**Data to examine**
(** C6, as the code has it.  When the sample covariance between the
    normalized measurement and a third measurement [m'] is exactly zero,
    [loadings_from_covs] raises no error: it returns a loadings vector in
    which the loading of every measurement other than the normalized one
    and [m'] is not finite (an infinity or NaN). *)
Theorem loadings_from_covs_zero_denominator (data : DataFrame string)
    (name : string) (value : rat) (m' : string) :
  (3 <= size (names data))%N -> uniq (names data) -> name \in names data ->
  m' \in names data -> m' != name -> cov_of data name m' = Fin 0 ->
  exists2 loadings,
    loadings_from_covs data (Some (name, value)) = Ok loadings &
    forall m, m \in names data -> m != name -> m != m' ->
      exists2 l, Series_get loadings m = Ok l & ~~ finite l.
Proof.
move=> Hsz _ Hin Hm' Hne Hcov.
exists [seq (m, loading_spec data name value m) | m <- names data].
  exact: loadings_from_covsE.
move=> m Hm Hmn Hmm'; exists (loading_spec data name value m).
  by rewrite /Series_get assoc_graph.
exact: (loading_spec_nonfinite _ Hm' Hne Hmn Hmm' Hcov).
Qed.

Lemma loadings_from_covs_zero_denominator_witness :
  [/\ (3 <= size (names Sample.table))%N, uniq (names Sample.table),
      "a"%string \in names Sample.table, "b"%string \in names Sample.table
      & "b"%string != "a"%string]
  /\ cov_of Sample.table "a"%string "b"%string = Fin 0
  /\ exists2 loadings,
       loadings_from_covs Sample.table (Some ("a"%string, 1)) = Ok loadings
       & exists2 l, Series_get loadings "c"%string = Ok l & ~~ finite l.
Proof.
split=> //; split; first exact: sample_cov_zero.
case: (@loadings_from_covs_zero_denominator Sample.table "a"%string 1
         "b"%string isT isT isT isT isT sample_cov_zero).
by move=> loadings E H; exists loadings => //; exact: (H "c"%string).
Defined.

(** C6, as the specification has it, fails: on the sample table the
    covariance of the normalized measurement [a] with [b] is zero, and the
    function returns a loadings vector with an infinite loading for [c]. *)
Lemma loadings_from_covs_zero_denominator_counterexample :
  cov_of Sample.table "a"%string "b"%string = Fin 0
  /\ loadings_from_covs Sample.table (Some ("a"%string, 1))
     = Ok [:: ("a"%string, Fin 1); ("b"%string, Fin (- (1 / 15%:Q)));
              ("c"%string, Inf true)].
Proof. by split; apply/eqP; vm_compute. Qed.

(** ** Mean-based intercept estimator *)

(** C2.  [intercepts_from_means] has two modes.  With the empty
    normalization it returns, for every measurement, the sample mean of its
    column, and no factor mean.  With a normalization [(name, value)] naming
    a column, and a loadings vector that has every measurement, it returns
    the factor mean [(mean(name) - value) / loading(name)], for every other
    measurement [m] the intercept [mean(m) - loading(m) * factor_mean], and
    for the normalized measurement the intercept [value]. *)
Theorem intercepts_from_means_modes (data : DataFrame string)
    (loadings : Series string) :
  (exists2 intercepts,
     intercepts_from_means data None loadings = Ok (intercepts, None) &
     [seq p.1 | p <- intercepts] = names data /\
     forall m, m \in names data ->
       Series_get intercepts m = Ok (mean_of data m))
  /\
  (forall name value,
     uniq (names data) -> name \in names data ->
     {subset names data <= [seq p.1 | p <- loadings]} ->
     exists intercepts factor_mean,
       [/\ intercepts_from_means data (Some (name, value)) loadings
           = Ok (intercepts, Some factor_mean),
           factor_mean
           = ((mean_of data name - Fin value) / loading_of loadings name)%F,
           [seq p.1 | p <- intercepts] = names data,
           Series_get intercepts name = Ok (Fin value) &
           forall m, m \in names data -> m != name ->
             Series_get intercepts m
             = Ok (mean_of data m - loading_of loadings m * factor_mean)%F]).
Proof.
split.
  exists (DataFrame_mean data); first by [].
  split; first by rewrite /DataFrame_mean /names -map_comp.
  move=> m /assoc_mem [c Hc].
  by rewrite /Series_get /DataFrame_mean /mean_of (assoc_map column_mean) Hc.
move=> name value _ Hin Hsub.
exists [seq (m, intercept_spec data loadings name value m) | m <- names data].
exists (factor_mean_spec data loadings name value).
split=> //.
- exact: intercepts_from_meansE.
- exact: labels_graph.
- by rewrite /Series_get assoc_graph //= /intercept_spec eqxx.
- move=> m Hm Hne.
  by rewrite /Series_get assoc_graph //= /intercept_spec Hne.
Qed.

**Task instructions**
Please report every line of the records above that contains the word "size".

**Exercise answer**
  (3 <= size (names data))%N -> uniq (names data) -> name \in names data ->
  [/\ (3 <= size (names Sample.table))%N, uniq (names Sample.table),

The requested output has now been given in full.